(** What a caller must respect. *)
Definition op_ok s v (o : inode_op) : Prop :=
  match o with
  | Allocate cnt => 0 ≤ cnt
  | Release a cnt => 0 ≤ a ∧ 0 ≤ cnt ∧ a + cnt ≤ bit_cnt (free_map s) ∧ sectors a cnt ⊆ held v ∖ map_sectors ∧ free_map_file s ≠ NULL
  | Create sec len _ => sec ∈ held v ∖ map_sectors ∧ 0 ≤ len ≤ 2 ^ 31 - 512
  | Open sec p => is_Some (live v !! sec) ∧ inodes s !! p = None ∧ ∀ i x, opened (inodes s) sec i x → open_cnt x < 2 ^ 31 - 1
  | Reopen i => ∃ x, inodes s !! i = Some x ∧ open_cnt x < 2 ^ 31 - 1
  | Remove i => is_Some (inodes s !! i)
  | Close i | Deny i => ∃ x, inodes s !! i = Some x ∧ deny_write_cnt x < open_cnt x ∧ free_map_file s ≠ NULL
  | Allow i => ∃ x, inodes s !! i = Some x ∧ 0 < deny_write_cnt x
  end.

(** The effect on the table [t] of open inodes and on the volume. *)
Definition effect (n : Z) (t : gmap addr inode) v (o : inode_op) (r : Z) (t' : gmap addr inode) (v' : volume) : Prop :=
  match o with
  | Allocate cnt => t' = t ∧
      (r = -1 ∧ v' = v ∧ (no_room n v cnt ∨ write_fails) ∨ 0 ≤ r ∧ (∀ i, i ∈ sectors r cnt → ¬ used v i) ∧ v' = hold v (sectors r cnt))
  | Release a cnt => t' = t ∧ v' = unhold v (sectors a cnt)
  | Create sec len calloc => t' = t ∧
      (r = 0 ∧ v' = v ∧ (calloc = false ∨ no_room n v (bytes_to_sectors len) ∨ write_fails) ∨ r = 1 ∧ ∃ a, v' = new_file v sec len a ∧ ∀ i, i ∈ sectors a (bytes_to_sectors len) → ¬ used v i)
  | Open sec p => v' = v ∧
      ((∃ x, opened t sec r x ∧ t' = <[r := with_cnt (open_cnt x + 1) x]> t) ∨
       (∀ j x, ¬ opened t sec j x) ∧
         (r = NULL ∧ p = NULL ∧ t' = t ∨ r = p ∧ p ≠ NULL ∧ ∃ d, live v !! sec = Some d ∧ t' = <[p := Inode sec 1 false 0 d]> t))
  | Reopen i => v' = v ∧ r = i ∧ t' = alter (λ x, with_cnt (open_cnt x + 1) x) i t
  | Remove i => v' = v ∧ t' = alter with_removed i t
  | Close i => ∃ x, t !! i = Some x ∧
      if open_cnt x =? 1 then t' = delete i t ∧ v' = (if removed x then drop_file v (i_sector x) else v)
      else t' = <[i := with_cnt (open_cnt x - 1) x]> t ∧ v' = v
  | Deny i => v' = v ∧ t' = alter (λ x, with_deny (deny_write_cnt x + 1) x) i t
  | Allow i => v' = v ∧ t' = alter (λ x, with_deny (deny_write_cnt x - 1) x) i t
  end.

Lemma alter_insert (t : gmap addr inode) i x f : t !! i = Some x → alter f i t = <[i := f x]> t.
Proof.
  intros Hx. apply map_eq. intros j. destruct (decide (i = j)) as [<-|Hne].
  - by rewrite lookup_alter_eq, Hx, lookup_insert_eq.
  - by rewrite lookup_alter_ne, lookup_insert_ne.
Qed.

(** The operations on an open inode that only change its counters. *)
Lemma counter_refines s v o : represents s v → op_ok s v o →
  match o with Reopen _ | Remove _ | Deny _ | Allow _ => True | _ => False end →
  ∃ r s' v', exec o s = Ret (r, s') ∧ represents s' v' ∧ effect (bit_cnt (free_map s)) (inodes s) v o r (inodes s') v'.
Proof.
  intros Hs Hok Ho. destruct o as [| | | |i|i| |i|i]; try done.
  - destruct Hok as (x & Hx & Hlt). destruct (tk_inode _ _ (rp_table _ _ Hs) i x Hx) as (Hl & Hc & Hd).
    exists i, (set_inodes <[i := with_cnt (open_cnt x + 1) x]> s), v.
    split; [apply reopen_run; [done|apply Hs|lia]|]. split; [eapply update_refines; try done; cbn; lia|].
    cbn. by rewrite (alter_insert _ _ _ _ Hx).
  - destruct Hok as (x & Hx). destruct (tk_inode _ _ (rp_table _ _ Hs) i x Hx) as (Hl & Hc & Hd).
    exists 0, (set_inodes <[i := with_removed x]> s), v. unfold exec, inode_remove.
    erewrite bind_run; [|erewrite bind_run; [|apply assert_run; by eapply represents_nonnull]; by apply upd_inode_run].
    split; [done|]. split; [by eapply update_refines|]. cbn. by rewrite (alter_insert _ _ _ _ Hx).
  - destruct Hok as (x & Hx & Hlt & _). destruct (tk_inode _ _ (rp_table _ _ Hs) i x Hx) as (Hl & Hc & Hd).
    exists 0, (set_inodes <[i := with_deny (deny_write_cnt x + 1) x]> s), v. unfold exec, inode_deny_write.
    erewrite bind_run.
    2: { rewrite (bind_run _ _ _ _ _ (upd_inode_run _ _ _ (λ x, with_deny (s32 (deny_write_cnt x + 1)) x) Hx)). cbv beta.
         rewrite swrap_small by lia. erewrite bind_run; [|apply ld_inode_run, lookup_insert_eq]. apply assert_run, Z.leb_le. cbn. lia. }
    split; [done|]. split; [eapply update_refines; try done; cbn; lia|]. cbn. by rewrite (alter_insert _ _ _ _ Hx).
  - destruct Hok as (x & Hx & Hlt). destruct (tk_inode _ _ (rp_table _ _ Hs) i x Hx) as (Hl & Hc & Hd).
    exists 0, (set_inodes <[i := with_deny (deny_write_cnt x - 1) x]> s), v. unfold exec, inode_allow_write.
    erewrite bind_run.
    2: { erewrite bind_run; [|by apply ld_inode_run]. erewrite bind_run; [|apply assert_run, Z.ltb_lt; lia].
         erewrite bind_run; [|apply assert_run, Z.leb_le; lia].
         rewrite (upd_inode_run _ _ _ (λ x, with_deny (s32 (deny_write_cnt x - 1)) x) Hx). by rewrite swrap_small by lia. }
    split; [done|]. split; [eapply update_refines; try done; cbn; lia|]. cbn. by rewrite (alter_insert _ _ _ _ Hx).
Qed.

Lemma exec_refines s v o : represents s v → op_ok s v o →
  ∃ r s' v', exec o s = Ret (r, s') ∧ represents s' v' ∧ effect (bit_cnt (free_map s)) (inodes s) v o r (inodes s') v'.
Proof.
  intros Hs Hok. destruct o as [cnt|a cnt|sec len calloc|sec p| | |i| | ]; try by apply counter_refines.
  - destruct (allocate_refines s v cnt Hs Hok) as (r & s' & Hr & Hm & Hres).
    exists (default (-1) r), s', (match r with Some a => hold v (sectors a cnt) | None => v end). cbn [exec].
    rewrite (bind_run _ _ _ _ _ Hr). split; [done|]. cbn [effect]. destruct r as [a|]; cbn [default id from_option].
    + destruct Hres as (? & ? & Hfree & _ & ?). split; [done|]. split; [apply Hm|]. right.
      split; [done|]. split; [by intros i [_ ?]%Hfree|done].
    + split; [apply Hres|]. split; [apply Hm|]. left. split_and!; [done..|apply Hres].
  - destruct Hok as (Ha & Hc & Hac & Hin & Hf). pose proof (rp_own _ _ Hs) as Hown.
    destruct (release_refines s v (unhold v (sectors a cnt)) a cnt) as (s' & Hr & Hm & _ & Hs'); try done.
    + intros i Hi. left. set_solver.
    + apply unhold_ok, Hs.
    + cbn. set_solver.
    + intros i. apply (used_unhold _ _ (rp_volume _ _ Hs)). set_solver.
    + destruct (rp_table _ _ Hs). by constructor.
    + exists 0, s', (unhold v (sectors a cnt)). cbn [exec]. rewrite (bind_run _ _ _ _ _ Hr). split; [done|]. split; [done|].
      split; [apply Hm|done].
  - destruct Hok as [Hsec Hlen]. destruct (create_refines s v sec len calloc Hs) as (b & s' & Hr & Hm & Hres); [set_solver..|done|].
    destruct b; [destruct Hres as (a & Hs' & Hz & _)|].
    + exists 1, s', (new_file v sec len a). cbn [exec]. rewrite (bind_run _ _ _ _ _ Hr). split; [done|]. split; [done|].
      split; [apply Hm|]. right. split; [done|]. exists a. split; [done|]. intros i Hi. by apply Hz.
    + exists 0, s', v. cbn [exec]. rewrite (bind_run _ _ _ _ _ Hr). split; [done|]. split; [apply Hres|].
      split; [apply Hm|left; split_and!; [done..|apply Hres]].
  - destruct Hok as ([d Hd] & Hp & Hroom). destruct (open_refines s v sec d p Hs Hd Hp Hroom) as (i & s' & Hr & Hs' & _ & _ & _ & Hres).
    exists i, s', v. split; [done|]. split; [done|]. split; [done|].
    destruct Hres as [(x & ? & ? & _)|[Hno [(-> & -> & ->)|(-> & ? & ? & _)]]]; [left; by exists x|right; split; [done|]; by left|].
    right. split; [done|]. right. split_and!; [done..|]. by exists d.
  - destruct Hok as (x & Hx & Hlt & Hf). destruct (close_refines s v i x Hs Hx Hlt Hf) as (s' & Hr & _ & Hres).
    exists 0, s', (if (open_cnt x =? 1) && removed x then drop_file v (i_sector x) else v). cbn [exec].
    rewrite (bind_run _ _ _ _ _ Hr). split; [done|]. cbn [effect]. destruct (open_cnt x =? 1) eqn:E; cbn [andb].
    + destruct Hres as (? & _ & ?). split; [done|]. exists x. by rewrite E.
    + destruct Hres as (? & _ & ?). split; [done|]. exists x. by rewrite E.
Qed.

(** ** After start-up *)

(** [free_map_init] on a device of at least two sectors leaves a volume without files, in which
    the sectors of the system files are held. *)
Lemma free_map_init_run s x ws : blocks_ok (device s) → blocks (device s) !! fs_device = Some x → b_type x ≠ BLOCK_FOREIGN →
  2 ≤ b_size x ≤ 2 ^ 32 - 32 → fresh_bits (b_size x) ws → inodes s = ∅ → open_inodes s = [] → map_sectors ⊆ {[0; 1]} →
  ∃ s', free_map_init fs_device true (Some ws) s = Ret ((), s') ∧ represents s' (Volume ∅ {[FREE_MAP_SECTOR; ROOT_DIR_SECTOR]}).
Proof.
  intros Hd Hx Ht Hn Hws Hi Ho Hm. unfold free_map_init.
  assert (block_size fs_device (device s) = Ret (b_size x, device s)) as Hsz
    by (unfold block_size; by rewrite (bind_run _ _ _ _ _ (ld_block_run _ _ _ Hx))).
  rewrite (bind_run _ _ _ _ _ (on_device_run _ _ _ _ Hsz)).
  destruct (bitmap_create_spec (b_size x) ws ltac:(lia) Hws) as (b & Hb & Hwf & Hc & Hz).
  erewrite bind_run; [|unfold lift; by rewrite Hb]. cbv beta iota. erewrite bind_run; [|reflexivity].
  destruct (bitmap_mark_spec b Hwf FREE_MAP_SECTOR) as (b1 & Hr1 & Hwf1 & Hc1 & Hb1); [unfold FREE_MAP_SECTOR; lia|].
  destruct (bitmap_mark_spec b1 Hwf1 ROOT_DIR_SECTOR) as (b2 & Hr2 & Hwf2 & Hc2 & Hb2); [unfold ROOT_DIR_SECTOR; lia|].
  erewrite bind_run; [|by apply on_free_map_run]. erewrite on_free_map_run; [|exact Hr2]. eexists. split; [done|].
  assert (∀ i, used (Volume ∅ {[FREE_MAP_SECTOR; ROOT_DIR_SECTOR]}) i ↔ i = 0 ∨ i = 1) as Hu.
  { intros i. unfold used, in_file. cbn [live held]. setoid_rewrite lookup_empty. unfold FREE_MAP_SECTOR, ROOT_DIR_SECTOR. set_solver. }
  constructor; cbn [set_map set_device device free_map live held]; rewrite ?Hc2, ?Hc1, ?Hc; try done.
  - exists x. by destruct (device s).
  - constructor; cbn [live]; try (intros *; by rewrite lookup_empty). intros i [->| ->]%Hu; lia.
  - intros i Hir. rewrite Hu, Hb2, Hb1, Hz by lia. unfold FREE_MAP_SECTOR, ROOT_DIR_SECTOR.
    destruct (Z.eqb_spec i 1), (Z.eqb_spec i 0); intuition (lia || done).
  - constructor; cbn [set_map set_device inodes open_inodes]; rewrite ?Hi, ?Ho; try (intros *; rewrite lookup_empty; done).
    + constructor.
    + intros j. rewrite lookup_empty. split; [by intros [? ?]|by intros ?%not_elem_of_nil].
Qed.

(** ** What allocation does to the open inodes *)

Definition table_kept s s' : Prop := inodes s' = inodes s ∧ open_inodes s' = open_inodes s.

Lemma wlp_on_map {A} (f : BM A) s0 s : table_kept s0 s → wlp (on_map f) s (λ _ s', table_kept s0 s').
Proof. intros Hs a s'. unfold on_map. destruct (f (free_map s)) as [[a' b]| | |]; [|done..]. by intros [= <- <-]. Qed.
Lemma wlp_on_device {A} (f : ST (bstate D) A) s0 s : table_kept s0 s → wlp (on_device f) s (λ _ s', table_kept s0 s').
Proof. intros Hs a s'. unfold on_device. destruct (f (device s)) as [[a' d]| | |]; [|done..]. by intros [= <- <-]. Qed.

Lemma wlp_allocate n s0 s : table_kept s0 s → wlp (free_map_allocate bitmap_write n) s (λ _ s', table_kept s0 s').
Proof.
  intros Hs. unfold free_map_allocate, write_free_map. apply wlp_bind. eapply wlp_mono; [by apply (wlp_on_map _ s0)|].
  intros sector s1 H1. apply wlp_bind, wlp_gets, wlp_bind. eapply wlp_mono with (P := λ _ s', table_kept s0 s'); [|by intros; apply wlp_ret].
  destruct (_ && _); [|by apply wlp_ret]. apply wlp_bind, wlp_bind, wlp_gets, wlp_bind, wlp_gets.
  eapply wlp_mono; [by apply (wlp_on_device _ s0)|]. intros [] s2 H2; [by apply wlp_ret|]. apply wlp_bind.
  eapply wlp_mono; [by apply (wlp_on_map _ s0)|]. intros [] s3 H3. by apply wlp_ret.
Qed.

Lemma wlp_zero_sectors (f : Z → ST (bstate D) ()) k s0 : ∀ i s, table_kept s0 s →
  wlp (for_each k i (λ i, on_device (f i))) s (λ _ s', table_kept s0 s').
Proof.
  induction k as [|k IH]; intros i s Hs; cbn [for_each]; [by apply wlp_ret|].
  apply wlp_bind. eapply wlp_mono; [by apply (wlp_on_device _ s0)|]. intros [] s1 H1. by apply IH.
Qed.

################

▸ What the task requires: Would you please write out, exactly and with no other lines, the stretch of the listing above from the line containing "assert_run, Z.ltb_lt; lia]." through the line containing "split; [apply Hm|done]."?

▸ Reply:
    2: { erewrite bind_run; [|by apply ld_inode_run]. erewrite bind_run; [|apply assert_run, Z.ltb_lt; lia].
         erewrite bind_run; [|apply assert_run, Z.leb_le; lia].
         rewrite (upd_inode_run _ _ _ (λ x, with_deny (s32 (deny_write_cnt x - 1)) x) Hx). by rewrite swrap_small by lia. }
    split; [done|]. split; [eapply update_refines; try done; cbn; lia|]. cbn. by rewrite (alter_insert _ _ _ _ Hx).
Qed.

Lemma exec_refines s v o : represents s v → op_ok s v o →
  ∃ r s' v', exec o s = Ret (r, s') ∧ represents s' v' ∧ effect (bit_cnt (free_map s)) (inodes s) v o r (inodes s') v'.
Proof.
  intros Hs Hok. destruct o as [cnt|a cnt|sec len calloc|sec p| | |i| | ]; try by apply counter_refines.
  - destruct (allocate_refines s v cnt Hs Hok) as (r & s' & Hr & Hm & Hres).
    exists (default (-1) r), s', (match r with Some a => hold v (sectors a cnt) | None => v end). cbn [exec].
    rewrite (bind_run _ _ _ _ _ Hr). split; [done|]. cbn [effect]. destruct r as [a|]; cbn [default id from_option].
    + destruct Hres as (? & ? & Hfree & _ & ?). split; [done|]. split; [apply Hm|]. right.
      split; [done|]. split; [by intros i [_ ?]%Hfree|done].
    + split; [apply Hres|]. split; [apply Hm|]. left. split_and!; [done..|apply Hres].
  - destruct Hok as (Ha & Hc & Hac & Hin & Hf). pose proof (rp_own _ _ Hs) as Hown.
    destruct (release_refines s v (unhold v (sectors a cnt)) a cnt) as (s' & Hr & Hm & _ & Hs'); try done.
    + intros i Hi. left. set_solver.
    + apply unhold_ok, Hs.
    + cbn. set_solver.
    + intros i. apply (used_unhold _ _ (rp_volume _ _ Hs)). set_solver.
    + destruct (rp_table _ _ Hs). by constructor.
    + exists 0, s', (unhold v (sectors a cnt)). cbn [exec]. rewrite (bind_run _ _ _ _ _ Hr). split; [done|]. split; [done|].
      split; [apply Hm|done].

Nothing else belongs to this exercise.